Déjà en 1932, Dietrich Bonhoeffer, qui enseignait la théologie, faisait le constat suivant: “Elle [l’Église luthérienne] essaie d’être partout et n’est finalement nulle part.” Est-il trop tard pour que l’Église luthérienne trouve son identité? La plupart de ses responsables reconnaissent que l’on ne pourra pas lui redonner vie par des méthodes courantes. Il faut quelque chose de nouveau et de différent, mais quoi? Un ancien évêque, Hans-Otto Wölber, donne son avis: “L’avenir de l’Église ne dépend pas des méthodes, mais des contenus. (...) C’est le message qui compte. (...) En d’autres termes, c’est par la Bible que nous tenons ou bien que nous tombons.”
Cela est tout à fait vrai.
[Note]
a Karl Barth, l’un des théologiens protestants les plus éminents du XXe siècle, aurait qualifié d’“abominables” certaines théories émises par son confrère Paul Tillich. Il était également en profond désaccord avec le théologien Rudolf Bultmann, lequel a mis en question une compréhension trop littérale de certains récits bibliques.
[Encadré, page 7]
Qui a fait retentir une sonnerie distincte en faveur de la neutralité chrétienne?

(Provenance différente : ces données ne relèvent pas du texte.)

(** The end-of-run marker makes the rows written a run. *)
Lemma finish_run s1 T m n d y :
  sortKeys s1 = sortKeys s -> randomAccess s1 = randomAccess s ->
  zget T d = Some y -> mt_read y = false -> mt_ok y -> Forall row_ok (mt_out y) ->
  StronglySorted le (mt_out y) ->
  exists lt, let y' := mk_mt lt false false [] (mt_runs y ++ [mt_out y]) [] in
    markrunend (mst s1 T m n) d = Ok (mst s1 (zset T d y') m n) /\ mt_ok y'.
Proof.
  intros Hk Hra Hy Hr (_ & Hruns & Hok) Hrows Hsort. rewrite Hr in Hok.
  destruct Hok as (Ha & Hrem & Hh).
  assert (Hlt : zget (tapes_of T) d = Some (mt_lt y)) by (unfold tapes_of; by rewrite zget_fmap, Hy).
  destruct (markrunend_ok (mst s1 T m n) (tapes_of T) d (mt_lt y) _ eq_refl Hlt Hh) as (lt & Hm & Hh').
  exists lt. cbv zeta. rewrite Hm. split.
  - f_equal. unfold mst. rewrite (acts_of_same T d y) by (done || cbn; congruence).
    unfold tapes_of. by rewrite fmap_zset.
  - split; [by repeat constructor|]. split.
    + cbn. apply Forall_app. split; [done|]. by repeat constructor.
    + cbn. split; [done|]. split; [done|].
      change (holds lt (enc_runs (randomAccess s) (mt_runs y ++ [mt_out y]) ++ [])).
      rewrite app_nil_r, enc_runs_app. unfold enc_runs at 2. cbn [mbind list_bind].
      rewrite app_nil_r. unfold enc_run. by rewrite app_assoc.
Qed.

(** What one merge, or one turn with dummy runs only, does to the counts. *)
Definition counted_down (c c' : list Z) : Prop :=
  forall k v, 0 <= k <= range -> zget c k = Some v ->
    zget c' k = Some (if k <? range then v - 1 else v + 1).

Lemma zeros_le dum : zlen (zeros dum) <= Z.max 0 range.
Proof.
  unfold zlen, zeros. pose proof (length_filter (fun k => zget dum k = Some 0) (seqZ 0 range)).
  rewrite length_seqZ in *. lia.
Qed.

“Nous ne savons encore que très peu de choses sur le sort réservé aux objecteurs de conscience [allemands] pendant la Seconde Guerre mondiale. Voici tous les renseignements que nous avons obtenus jusqu’à présent: chez les luthériens, Hermann Stöhr et Martin Gauger ont refusé de se compromettre en effectuant le service militaire (...). On peut citer sept noms de catholiques (...). À la suite d’une réunion tenue le 10 janvier 1938 par des anciens et des ministres appartenant à leur mouvement, les mennonites allemands, traditionnellement pacifistes, ont décidé de ne pas ‘suivre le principe de non-défense’ sous le IIIe Reich. On sait qu’en Allemagne, deux quakers ont refusé d’effectuer le service militaire. (...) On peut nommer sept adventistes du septième jour qui ont refusé de prêter le serment d’allégeance (...) et ont été mis à mort. Ce sont les Témoins de Jéhovah (les Étudiants de la Bible) qui comptent le plus grand nombre de victimes dans leurs rangs. En 1939, environ 20 000 personnes dans l’ensemble du ‘Grand Reich’ appartenaient à cette (...) organisation religieuse. On estime qu’en Allemagne seulement, quelque 6 à 7 000 Témoins de Jéhovah ont refusé d’effectuer le service militaire pendant la Seconde Guerre mondiale. C’est la raison pour laquelle la Gestapo et les SS ont accordé à cette organisation une attention particulière.” — “Sterben für den Frieden” (Mourir pour la paix), de Eberhard Röhm, publié en 1985.